I spent two weeks over at the Ask the Expert forums, and I came to the realization that often our customers are bombarded with facts, figures, speeds, feeds, features, buzzwords, comparisons and functionalities for which they’re not sure which ones they must have while others they can live without or are a convenience. So I figured I’d toss out what I think are the top features for building an MDS Storage Area Network. Some may be obvious and others you might shake your head or light up the torches. They’re not in any particular order as your mileage varies from mine. I’ll probably skip those that are obvious like “hot swap power supplies” and other oh so exciting abilities…
The first set I usually refer to as the holy trinity of features as they constitute the foundation of the connectivity… VSANs, Port-Channels and TE Ports. They’ve been around literally forever on the platform and for good reason, they’ve been part of the hardware’s DNA since it’s inception. Additionally, if you walk down the hall to the folks that manage your LAN, you’ll find out that they’re using pretty much the same concepts and features as you (VLANs, Port/Ether-Channels and Trunking or 802.1q). So, if those guys are managing hundreds or thousands of switches and routers, there’s probably something worthwhile here. It’s also a pretty good chance that they are using them for the very same reasons that you are:
- VSANs: Isolation of fault domains.
- Port-Channels: High Availability and load-balancing of InterSwitch Links (ISL)
- TE_Ports: The ability to run multiple VSANs over the same ISL leveraging frames tagged with the VSAN ID and enforced in hardware.

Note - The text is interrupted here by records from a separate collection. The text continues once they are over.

(** One breakpoint read. *)
Lemma replaced_cons b bs x : replaced (b :: bs) x = (match builtin_point x with Some pt => at_point pt b | None => false end) || replaced bs x.
Proof. unfold replaced. by destruct (builtin_point x). Qed.
Lemma filter_not_replaced b bs (old : list (Id * BP)) : (forall e, e ∈ old -> match builtin_point e.2 with Some pt => at_point pt b | None => false end = false) ->
  List.filter (fun e => negb (replaced (b :: bs) e.2)) old = List.filter (fun e => negb (replaced bs e.2)) old.
Proof. intros H. apply List.filter_ext_in. intros e He%list_elem_of_In. rewrite replaced_cons. by rewrite (H e He). Qed.
Lemma points_app (l1 l2 : list (Id * BP)) : points (l1 ++ l2) = points l1 ++ points l2.
Proof. unfold points. apply omap_app. Qed.
Lemma restored_points pts pts' bs : (forall pt, pt ∈ pts <-> pt ∈ pts') -> restored pts bs = restored pts' bs.
Proof.
  revert pts pts'. induction bs as [|b bs IH]; intros pts pts' H; [done|]. cbn [restored]. destruct (on b) as [| | |pt|]; try (f_equal; by apply IH).
  rewrite (bool_decide_ext _ _ (H pt)). case_bool_decide; f_equal; apply IH; [|done]. intros q. rewrite !list_elem_of_filter. by rewrite H.
Qed.
Lemma maps_builtins_remove m old1 old2 id x pt : maps_builtins m (old1 ++ (id, x) :: old2) -> builtin_point x = Some pt ->
  maps_builtins (filter (fun y => y.1 <> pt) m) (old1 ++ old2) /\ (forall e, e ∈ old1 ++ old2 -> builtin_point e.2 <> Some pt).
Proof.
  intros [Hnd Hm] Hx. assert (Hsplit : points (old1 ++ (id, x) :: old2) = points old1 ++ pt :: points old2).
  { rewrite points_app. unfold points at 2. cbn [omap list_omap snd]. by rewrite Hx. }
  rewrite Hsplit, <- Permutation_middle, <- points_app in Hnd. apply NoDup_cons in Hnd as [Hpt Hnd].
  assert (Hno : forall e, e ∈ old1 ++ old2 -> builtin_point e.2 <> Some pt).
  { intros [i y] He Hy. apply Hpt, elem_of_points. by exists i, y. }
  split; [|done]. split; [done|]. intros q i. rewrite map_get_filter. case_bool_decide as Hq.
  - subst q. split; [done|]. intros (y&Hy&Hp). by destruct (Hno _ Hy).
  - rewrite Hm. split; intros (y&Hy&Hp); exists y; (split; [|done]).
    + rewrite elem_of_app, elem_of_cons in Hy. rewrite elem_of_app. destruct Hy as [?|[[= -> ->]|?]]; [by left|congruence|by right].
    + rewrite elem_of_app in Hy. rewrite elem_of_app, elem_of_cons. tauto.
Qed.

(** Replaying: the old entries but those replaced, and the restored ones. *)
Lemma replay_spec bs p m old new :
  by_creation p (old ++ new) -> maps_builtins m old -> next_seqno p + zlen bs < 2 ^ 64 -> Forall (fun b => builtin b = false) bs ->
  exists p' m' added, replay (p, m) bs = Ret (p', m') /\
    by_creation p' (List.filter (fun e => negb (replaced bs e.2)) old ++ new ++ added) /\ added.*2 = restored (points old) bs.
Proof.
  revert p m old new. induction bs as [|b bs IH]; intros p m old new Hp Hm Hn Hb.
  { exists p, m, []. split; [done|]. rewrite app_nil_r. split; [|done]. rewrite List.forallb_filter_id; [done|].
    apply forallb_forall. intros e _. unfold replaced. by destruct (builtin_point e.2). }
  rewrite zlen_cons in Hn. pose proof (zlen_nonneg bs). apply Forall_cons in Hb as [Hbb Hb].
  assert (Hplain : load_one (p, m) b = ('(_, p') ← Pool.add p (set_enabled b false); Ret (p', m)) ->
    (forall e, e ∈ old -> match builtin_point e.2 with Some pt => at_point pt b | None => false end = false) ->
    restored (points old) (b :: bs) = set_enabled b false :: restored (points old) bs ->
    exists p' m' added, replay (p, m) (b :: bs) = Ret (p', m') /\
      by_creation p' (List.filter (fun e => negb (replaced (b :: bs) e.2)) old ++ new ++ added) /\ added.*2 = restored (points old) (b :: bs)).
  { intros Hone Hrep Hres. cbn [replay]. rewrite Hone, (filter_not_replaced _ _ _ Hrep), Hres.
    destruct (by_creation_add p _ (set_enabled b false) Hp ltac:(lia)) as (id&p1&->&Hp1&Hn1). cbn [mbind outcome_bind].
    rewrite <- app_assoc in Hp1. destruct (IH p1 m old (new ++ [(id, set_enabled b false)]) Hp1 Hm ltac:(lia) Hb) as (p'&m'&added&->&Hp'&Ha).
    exists p', m', ((id, set_enabled b false) :: added). split; [done|]. rewrite <- app_assoc in Hp'. split; [exact Hp'|]. by rewrite fmap_cons, Ha. }
  destruct (on b) as [| | |pt|] eqn:Eon;
    try (apply Hplain; [unfold load_one; by rewrite Eon, Hbb|intros e _; unfold at_point; rewrite Eon; by destruct (builtin_point e.2)|cbn [restored]; by rewrite Eon]).
  destruct (map_get m pt) as [id|] eqn:Eg.
  - pose proof (proj1 (proj2 Hm pt id) Eg) as (x&Hx&Hxp). destruct (list_elem_of_split _ _ Hx) as (old1&old2&->). 
    destruct (maps_builtins_remove m old1 old2 id x pt Hm Hxp) as [Hm' Hno].
    rewrite <- app_assoc in Hp. destruct (by_creation_remove _ _ _ _ _ Hp) as [Hp1 Hn1].
    destruct (by_creation_add _ _ (set_builtin b true) Hp1 ltac:(lia)) as (nid&p2&Hadd&Hp2&Hn2).
    rewrite !app_assoc in Hp2. rewrite <- app_assoc in Hp2.
    destruct (IH p2 _ (old1 ++ old2) (new ++ [(nid, set_builtin b true)]) Hp2 Hm' ltac:(lia) Hb) as (p'&m'&added&Hr&Hp'&Ha).
    exists p', m', ((nid, set_builtin b true) :: added). split.
    + cbn [replay]. unfold load_one. rewrite Eon, Eg. cbn [builtin set_builtin negb]. rewrite Hadd. exact Hr.
    + rewrite <- app_assoc in Hp'. split.
      * rewrite !List.filter_app in Hp' |- *. cbn [List.filter snd]. rewrite replaced_cons, Hxp. unfold at_point at 1. rewrite Eon, bool_decide_true by done.
        cbn [orb negb]. rewrite <- !List.filter_app in Hp' |- *. rewrite filter_not_replaced; [exact Hp'|].
        intros e He. pose proof (Hno e He) as Hne. destruct (builtin_point e.2) as [q|]; [|done]. unfold at_point. rewrite Eon. apply bool_decide_false. congruence.
      * rewrite fmap_cons, Ha. cbn [restored]. rewrite Eon, bool_decide_true by (apply elem_of_points; exists id, x; split; [done|done]).
        cbn [snd]. f_equal. apply restored_points. intros q. rewrite list_elem_of_filter, !elem_of_points. split.
        -- intros (i&y&Hy&Hyp). split; [intros ->; by destruct (Hno _ Hy)|]. exists i, y. split; [|done]. rewrite elem_of_app in Hy. rewrite elem_of_app, elem_of_cons. tauto.
        -- intros (Hq&i&y&Hy&Hyp). exists i, y. split; [|done]. rewrite elem_of_app, elem_of_cons in Hy. rewrite elem_of_app.
           destruct Hy as [?|[[= -> ->]|?]]; [by left|congruence|by right].
  - assert (Hno : pt ∉ points old).
    { intros (id&x&Hx&Hxp)%elem_of_points. assert (Hs : map_get m pt = Some id) by (apply (proj2 Hm); by exists x). congruence. }
    apply Hplain.
    + unfold load_one. by rewrite Eon, Eg, Hbb.
    + intros [i x] He. cbn [snd]. destruct (builtin_point x) as [q|] eqn:Eq; [|done]. unfold at_point. rewrite Eon. apply bool_decide_false. intros <-.
      apply Hno, elem_of_points. by exists i, x.
    + cbn [restored]. by rewrite Eon, bool_decide_false.
Qed.
Lemma inv_by_creation p l : Pool.inv p -> l ≡ₚ live p -> StronglySorted older l -> by_creation p l.
Proof.
  intros Hp Hl Hs. split; [rewrite Hl; by apply owned_live|]. split; [done|]. apply Forall_forall. intros [id b] He. rewrite Hl in He.
  apply live_elem, try_get_Some in He as (s&Hs'&Hq&_). cbn [fst]. rewrite <- Hq. apply (inv_seqno _ Hp _ _ Hs').
Qed.
Lemma fmap_filter_snd (f : BP -> bool) (l : list (Id * BP)) : (List.filter (fun e => f e.2) l).*2 = List.filter f l.*2.
Proof. induction l as [|e l IH]; [done|]. cbn [List.filter]. rewrite fmap_cons. cbn [List.filter]. destruct (f e.2); [by rewrite fmap_cons, IH|done]. Qed.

Next on my list is NPV Mode aka N_Port Virtualization. I grew up in the era of 16 port SAN switches and like rabbits, they multiplied, and so did their domains, and don’t get me started on the upgrades… You had top of rack designs that involved dozens of small switches and this tsunami of small switches was slowed down by the emergence of the high density directors with hundreds of ports, first 128 then 256 now over 500. Lots of small switches met their demise..
However, this architecture came roaring back today, especially as we see companies deploy FCoE on with the Nexus 5000 at the edge/access. However, Cisco got smart and implemented NPV mode, which solved quite a few problems that were killing us back in the day. The NPV switch didn’t take up a domainID, thereby it didn’t maintain a copy of the zoneset, it didn’t process FSPF, nameserver or maintain E_Ports. It became for all intents and purposes, a pretty dumb device. Thereby solving the last headache: the upgrades. If the switch itself doesn’t require all the intelligence, there’s fewer reasons for you to upgrade it. Fewer features means fewer bugs. Fewer bugs means fewer upgrades. Fewer upgrades means fewer maintenance windows at 2am on a Saturday night. And I don’t think there’s anybody out there that relishes in the thought of doing an upgrade when compared with anything else you could be doing at 2am on a Saturday night.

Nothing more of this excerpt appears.